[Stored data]
Lemma alloc_pw_ack_ok s m x ys cf :
  IotlabPacket.reps (IotlabSerial.io (ser s)) m -> full (IotlabSerial.io (ser s)) -> m !! acks_queue = Some (x :: ys) ->
  acks_queue <> IotlabSerial.tx_fifo (ser s) ->
  exists t, alloc_pw_ack_frame cf s = Ok (Some x, set_ser t s) /\ acked s m acks_queue x ys [CONFIG_CONSUMPTION; cf] t.
Proof.
  intros Hr Hf Hq Hqf. pose proof packet_size_spec as [HP1 HP2].
  destruct (alloc_moved (ser s) m acks_queue x ys Hr Hq Hqf Hf) as (t1 & k & E1 & Hmv1 & Hlo & Hk & Hd & Hl & Hsz).
  pose proof Hmv1 as (_ & Hf1 & _ & Hr1 & _).
  destruct (ack_stored t1 _ x k [CONFIG_CONSUMPTION; cf] Hr1 Hf1 Hlo Hd Hsz) as (raw & Eb & Hmv2 & Hh); [cbn; lia|].
  set (k2 := Packet.mk_packet _ _ _ _) in *. exists (IotlabSerial.upd_pkt x k2 t1).
  split; [|split; [by eapply moved_trans|exact Hh]].
  unfold alloc_pw_ack_frame. erewrite bind_ok by (apply cn_zoom_ok; exact E1). cbn iota.
  erewrite bind_ok by (apply cn_zoom_ok; eapply data_write_at; [exact Hk|done|lia|lia]).
  erewrite bind_ok.
  2:{ apply cn_zoom_ok. eapply data_write_at; [apply IotlabSerial.lookup_upd_pkt|done|lia|]. cbn. rewrite length_insert. lia. }
  erewrite bind_ok by (apply cn_zoom_ok, IotlabSerial.pkt_load_ok, IotlabSerial.lookup_upd_pkt).
  erewrite bind_ok by (apply cn_zoom_ok; eapply IotlabSerial.pkt_store_ok, IotlabSerial.lookup_upd_pkt).
  assert (raw = <[Z.to_nat (3 + 1) := cf]> (<[Z.to_nat (3 + 0) := CONFIG_CONSUMPTION]> (Packet.raw_data k))) as Eraw.
  { assert (Ok raw = Ok (<[Z.to_nat (3 + 1) := cf]> (<[Z.to_nat (3 + 0) := CONFIG_CONSUMPTION]> (Packet.raw_data k)))) as E;
      [|by injection E]. rewrite <- Eb. symmetry. symmetry. apply arr_set_blit; [|lia].
    apply (blit_one _ 4). rewrite length_insert. lia. }
  cn_simpl. cbn [Packet.raw_data Packet.data Packet.length_ Packet.next].
  rewrite !IotlabSerial.upd_pkt_twice. subst k2. by rewrite Eraw.
Qed.

(** ** The consumption command *)

Definition with_conf (x : consumption_config) (s : cn) : cn := set_conso (set_conf x (conso s)) s.

Lemma with_conf_twice x y s : with_conf x (with_conf y s) = with_conf x s.
Proof. done. Qed.

(** The effects of switching the monitor off, and of selecting a supply. *)
Definition select_fx (sel : monitor_selection) : list effect :=
  let measure input := [FxMuxEnable; FxMuxSelect input; FxInaCalibrate sel; FxInaAlertEnable; FxInaRead] in
  match sel with
  | MONITOR_OFF => [FxMuxDisable; FxInaDisable]
  | MONITOR_OPEN_3V => measure 1
  | MONITOR_OPEN_5V => measure 2
  | MONITOR_BATTERY => measure 3
  end.

Definition monitored (sel : monitor_selection) (s : cn) : cn :=
  set_fx (fx s ++ select_fx sel) (set_gwt (mk_gwt (isr_timestamp (gwt s)) true) s).

Lemma monitor_select_ok sel s : fiteco_lib_gwt_current_monitor_select sel s = Ok (tt, monitored sel s).
Proof.
  unfold fiteco_lib_gwt_current_monitor_select, emit. destruct sel; cbn zeta; mrun; unfold mmod, monitored; cn_simpl;
    by rewrite <- ?app_assoc.
Qed.

Section command.
Variables (s : cn) (m : gmap nat (list loc)) (l : loc) (st cf rate : Z).
Hypothesis Hcmd : command s l [st; cf; rate].
Abbreviation x1 := (parse_fields st cf rate (conf (conso s))).

Lemma parse_refused :
  st = START -> invalid_config cf = true -> config_consumption_measures l s = Ok (1, with_conf x1 s).
Proof using Hcmd.
  intros -> Hbad. unfold config_consumption_measures, parse_consumption_config.
  erewrite bind_ok by (by apply payload_length_ok). change (negb (3 =? Z.of_nat (length [START; cf; rate]))) with false. cbn iota.
  erewrite bind_ok; [|]. 2:{
    erewrite bind_ok by (eapply payload_byte_ok; [exact Hcmd|lia|reflexivity]).
    erewrite bind_ok by (eapply payload_byte_ok; [exact Hcmd|lia|reflexivity]).
    erewrite bind_ok by (eapply payload_byte_ok; [exact Hcmd|lia|reflexivity]).
    unfold upd_conso. mrun. rewrite Hbad. reflexivity. }
  done.
Qed.

Lemma parse_ok x ys :
  (st = START -> invalid_config cf = false) -> packets_ok s m -> m !! acks_queue = Some (x :: ys) ->
  acks_queue <> IotlabSerial.tx_fifo (ser s) ->
  exists t, acked s m acks_queue x ys [CONFIG_CONSUMPTION; cf] t /\
    parse_consumption_config l s = Ok (0, with_conf (set_cc_pkt (Some x) x1) (set_ser t s)).
Proof using Hcmd.
  intros Hgood Hok Hq Hqf. destruct Hok as [Hr Hf _ _ _ _ _].
  destruct (alloc_pw_ack_ok (with_conf x1 s) m x ys cf Hr Hf Hq Hqf) as (t & E & Hack). exists t. split; [exact Hack|].
  unfold parse_consumption_config.
  erewrite bind_ok by (eapply payload_byte_ok; [exact Hcmd|lia|reflexivity]).
  erewrite bind_ok by (eapply payload_byte_ok; [exact Hcmd|lia|reflexivity]).
  erewrite bind_ok by (eapply payload_byte_ok; [exact Hcmd|lia|reflexivity]).
  unfold upd_conso. mrun.
  assert ((st =? START) && invalid_config cf = false) as ->.
  { destruct (Z.eqb_spec st START) as [E0|]; [|done]. by rewrite Hgood. }
  erewrite bind_ok by exact E. mrun. done.
Qed.
End command.

(** The transmission queue after the packet of the module, if any, and then the
    packet [ack] are queued. *)
Definition queued_both (f : loc -> Z) (p : ptr) (ack : loc) (fs : list loc) : list loc :=
  IotlabPacket.prio_insert f ack (match p with Some l => IotlabPacket.prio_insert f l fs | None => fs end).

(** Sending the packet of slot [x] and then a packet held. *)
Lemma flush_then_send s m fs x ack type bs :
  packets_ok s m -> held s m ack bs -> m !! IotlabSerial.tx_fifo (ser s) = Some fs ->
  exists t1 t2,
    slot_flush x s = Ok (tt, slot_set x None (set_ser t1 s)) /\
    IotlabSerial.iotlab_serial_send_frame type ack t1 = Ok (0, t2) /\
    let s' := slot_set x None (set_ser t2 s) in
    let f := IotlabPacket.prio (IotlabSerial.io (ser s)) in
    (exists m', packets_ok s' m' /\ m' !! IotlabSerial.tx_fifo (ser s) = Some (queued_both f (slot_get x s) ack fs)) /\
    sent (IotlabSerial.io t2) ack type bs /\
    (forall l payload, slot_get x s = Some l -> holding (IotlabSerial.io (ser s)) m l payload ->
       sent (IotlabSerial.io t2) l (slot_type x) payload) /\
    t2 = IotlabSerial.set_io (IotlabSerial.io t2) (ser s) /\
    (IotlabPacket.exts (IotlabSerial.io t2) = IotlabPacket.exts (IotlabSerial.io (ser s))).
Proof.
  intros Hok Hheld Hfs. pose proof Hheld as [_ Hout].
  destruct (slot_flush_ok s m x Hok) as (t1 & m1 & E1 & Ht1 & Hex1 & Hok1 & Hh1 & Hfl).
  set (s1 := slot_set x None (set_ser t1 s)) in *. assert (ser s1 = t1) as Es1 by apply ser_set.
  destruct (Hh1 ack bs Hheld) as [Hack Hout1]. rewrite Es1 in Hack.
  assert (IotlabSerial.tx_fifo t1 = IotlabSerial.tx_fifo (ser s)) as Et by (by rewrite Ht1).
  set (fs1 := match slot_get x s with Some l => IotlabPacket.prio_insert (IotlabPacket.prio (IotlabSerial.io (ser s))) l fs | None => fs end).
  assert (m1 !! IotlabSerial.tx_fifo (ser s) = Some fs1) as Hfs1.
  { unfold flushed in Hfl. subst fs1. destruct (slot_get x s); [|by destruct Hfl as [_ ->]].
    destruct Hfl as [(fs' & Hfs' & ->) _]. rewrite lookup_insert_eq. congruence. }
  pose proof Hok1 as [Hr1 Hf1 _ _ _ _ _]. rewrite Es1 in Hr1, Hf1.
  destruct (send_moved t1 m1 fs1 ack bs type Hr1) as (t2 & E2 & Hmv & Hs & Hfr); [by rewrite Et|done|done|].
  pose proof Hmv as (Ht2 & _ & Hex2 & _). exists t1, t2. cbn zeta.
  assert (t2 = IotlabSerial.set_io (IotlabSerial.io t2) (ser s)) as Ht by (by rewrite Ht2 at 1; rewrite Ht1).
  split_and!; [exact E1|exact E2| |exact Hs| |exact Ht|congruence].
  - rewrite <- Es1 in Hmv. destruct (packets_passed s1 m1 (Some ack) None t2 _ Hok1 Hmv) as [Hok2 _]; rewrite Es1 in Hmv.
    { intros y l [= <-]. apply Hout1. }
    eexists. split; [subst s1; rewrite set_ser_comm in Hok2; exact Hok2|].
    fold s1. rewrite Es1, Et, lookup_insert_eq. unfold queued_both. fold fs1. do 2 f_equal. unfold IotlabPacket.prio. by rewrite Hex1.
  - intros l payload Hl Hp. unfold flushed in Hfl. rewrite Hl in Hfl. destruct Hfl as [_ Hsent].
    eapply sent_other; [by apply Hsent| |exact Hfr]. intros ->. by apply (Hout x).
Qed.

(** What starting the configuration [x] does outside. *)
Definition start_fx (x : consumption_config) : list effect :=
  if enable x then FxInaConfigure (period x) (average x) :: select_fx (power_source x) else [].

Lemma do_config_ok s m fs ack bs :
  packets_ok s m -> cc_pkt (conf (conso s)) = Some ack -> held s m ack bs ->
  m !! IotlabSerial.tx_fifo (ser s) = Some fs ->
  let f := IotlabPacket.prio (IotlabSerial.io (ser s)) in
  let old := cc_pkt (cur_config (conso s)) in
  exists s' m',
    do_config_consumption_measures s = Ok (tt, s') /\ packets_ok s' m' /\
    m' !! IotlabSerial.tx_fifo (ser s) = Some (queued_both f old ack fs) /\
    sent (IotlabSerial.io (ser s')) ack ACK_FRAME bs /\
    (forall l payload, old = Some l -> holding (IotlabSerial.io (ser s)) m l payload ->
       sent (IotlabSerial.io (ser s')) l CONSUMPTION_FRAME payload) /\
    cur_config (conso s') = set_cc_pkt None (conf (conso s)) /\ fx s' = fx s ++ start_fx (conf (conso s)) /\
    events_of s' = events_of s.
Proof.
  intros Hok Hconf Hheld Hfs f old.
  destruct (flush_then_send s m fs CONSO ack ACK_FRAME bs Hok Hheld Hfs)
    as (t1 & t2 & E1 & E2 & (m' & Hok' & Hm') & Hs & Hold & Ht & _).
  set (s2 := slot_set CONSO None (set_ser t2 s)) in *.
  set (s3 := set_conso (set_cur_config (set_cc_pkt None (conf (conso s))) (conso s2)) s2).
  assert (packets_ok s3 m') as Hok3.
  { eapply (packets_ok_none s2 _ _ CONSO); [exact Hok'|done|done|by intros []|done|by intros []]. }
  exists (set_fx (fx s ++ start_fx (conf (conso s)))
    (if enable (conf (conso s)) then set_gwt (mk_gwt (isr_timestamp (gwt s)) true) s3 else s3)), m'.
  split_and!; try done.
  - unfold do_config_consumption_measures. change flush_current_consumption_measures with (slot_flush CONSO).
    erewrite bind_ok by exact E1. mrun. change (cc_pkt (conf (conso (slot_set CONSO None (set_ser t1 s))))) with (cc_pkt (conf (conso s))).
    rewrite Hconf. erewrite bind_ok; [|apply cn_zoom_ok; rewrite ser_set; exact E2].
    rewrite set_ser_comm. change (ctrue 0) with false. cbn iota. unfold upd_conso. mrun.
    cbn [slot_set]. cn_simpl. cbn [cur_config conf set_cur_config enable set_cc_pkt period average power_source].
    unfold start_fx.
    destruct (enable (conf (conso s))) eqn:Hen; cbn [mwhen].
    + erewrite bind_ok by reflexivity. rewrite monitor_select_ok. unfold monitored. cn_simpl. by rewrite <- app_assoc.
    + subst s3 s2. unfold mret, M_ret. cbn. by rewrite app_nil_r.
  - destruct (enable (conf (conso s))); (eapply packets_ok_ext; [exact Hok3|done|done|by intros []..]).
  - destruct (enable _); done.
  - destruct (enable _); done.
  - destruct (enable _); done.
  - destruct (enable _); change (events_of (set_ser t2 s) = events_of s); by rewrite Ht.
Qed.

(** A packet queued leaves behind those of at least its priority. *)
Lemma prio_insert_behind f x y xs :
  IotlabPacket.prio_sorted f xs -> f x <= f y -> y ∈ xs -> [y; x] `sublist_of` IotlabPacket.prio_insert f x xs.
Proof.
  unfold IotlabPacket.prio_sorted. intros Hs Hxy. induction Hs as [|z zs Hs IH Hz]; [by intros ?%elem_of_nil|].
  intros Hin. cbn. apply elem_of_cons in Hin as [<-|Hin].
  - destruct (Z.gtb_spec (f x) (f y)); [lia|]. apply sublist_skip.
    assert (x ∈ IotlabPacket.prio_insert f x zs) as (b & c & E)%list_elem_of_split by (apply IotlabPacket.prio_insert_elem; auto).
    rewrite E. apply sublist_inserts_l, sublist_skip, sublist_nil_l.
  - rewrite Forall_forall in Hz. specialize (Hz y Hin). cbn in Hz.
    destruct (Z.gtb_spec (f x) (f z)); [lia|]. by apply sublist_cons, IH.
Qed.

◆ What to produce ◆
Using the entries above, repeat only the lines from the one containing "pose proof Hmv as" through the one containing "do_config_consumption_measures s = Ok", end lines included.

◆ Output of the task ◆
  pose proof Hmv as (Ht2 & _ & Hex2 & _). exists t1, t2. cbn zeta.
  assert (t2 = IotlabSerial.set_io (IotlabSerial.io t2) (ser s)) as Ht by (by rewrite Ht2 at 1; rewrite Ht1).
  split_and!; [exact E1|exact E2| |exact Hs| |exact Ht|congruence].
  - rewrite <- Es1 in Hmv. destruct (packets_passed s1 m1 (Some ack) None t2 _ Hok1 Hmv) as [Hok2 _]; rewrite Es1 in Hmv.
    { intros y l [= <-]. apply Hout1. }
    eexists. split; [subst s1; rewrite set_ser_comm in Hok2; exact Hok2|].
    fold s1. rewrite Es1, Et, lookup_insert_eq. unfold queued_both. fold fs1. do 2 f_equal. unfold IotlabPacket.prio. by rewrite Hex1.
  - intros l payload Hl Hp. unfold flushed in Hfl. rewrite Hl in Hfl. destruct Hfl as [_ Hsent].
    eapply sent_other; [by apply Hsent| |exact Hfr]. intros ->. by apply (Hout x).
Qed.

(** What starting the configuration [x] does outside. *)
Definition start_fx (x : consumption_config) : list effect :=
  if enable x then FxInaConfigure (period x) (average x) :: select_fx (power_source x) else [].

Lemma do_config_ok s m fs ack bs :
  packets_ok s m -> cc_pkt (conf (conso s)) = Some ack -> held s m ack bs ->
  m !! IotlabSerial.tx_fifo (ser s) = Some fs ->
  let f := IotlabPacket.prio (IotlabSerial.io (ser s)) in
  let old := cc_pkt (cur_config (conso s)) in
  exists s' m',
    do_config_consumption_measures s = Ok (tt, s') /\ packets_ok s' m' /\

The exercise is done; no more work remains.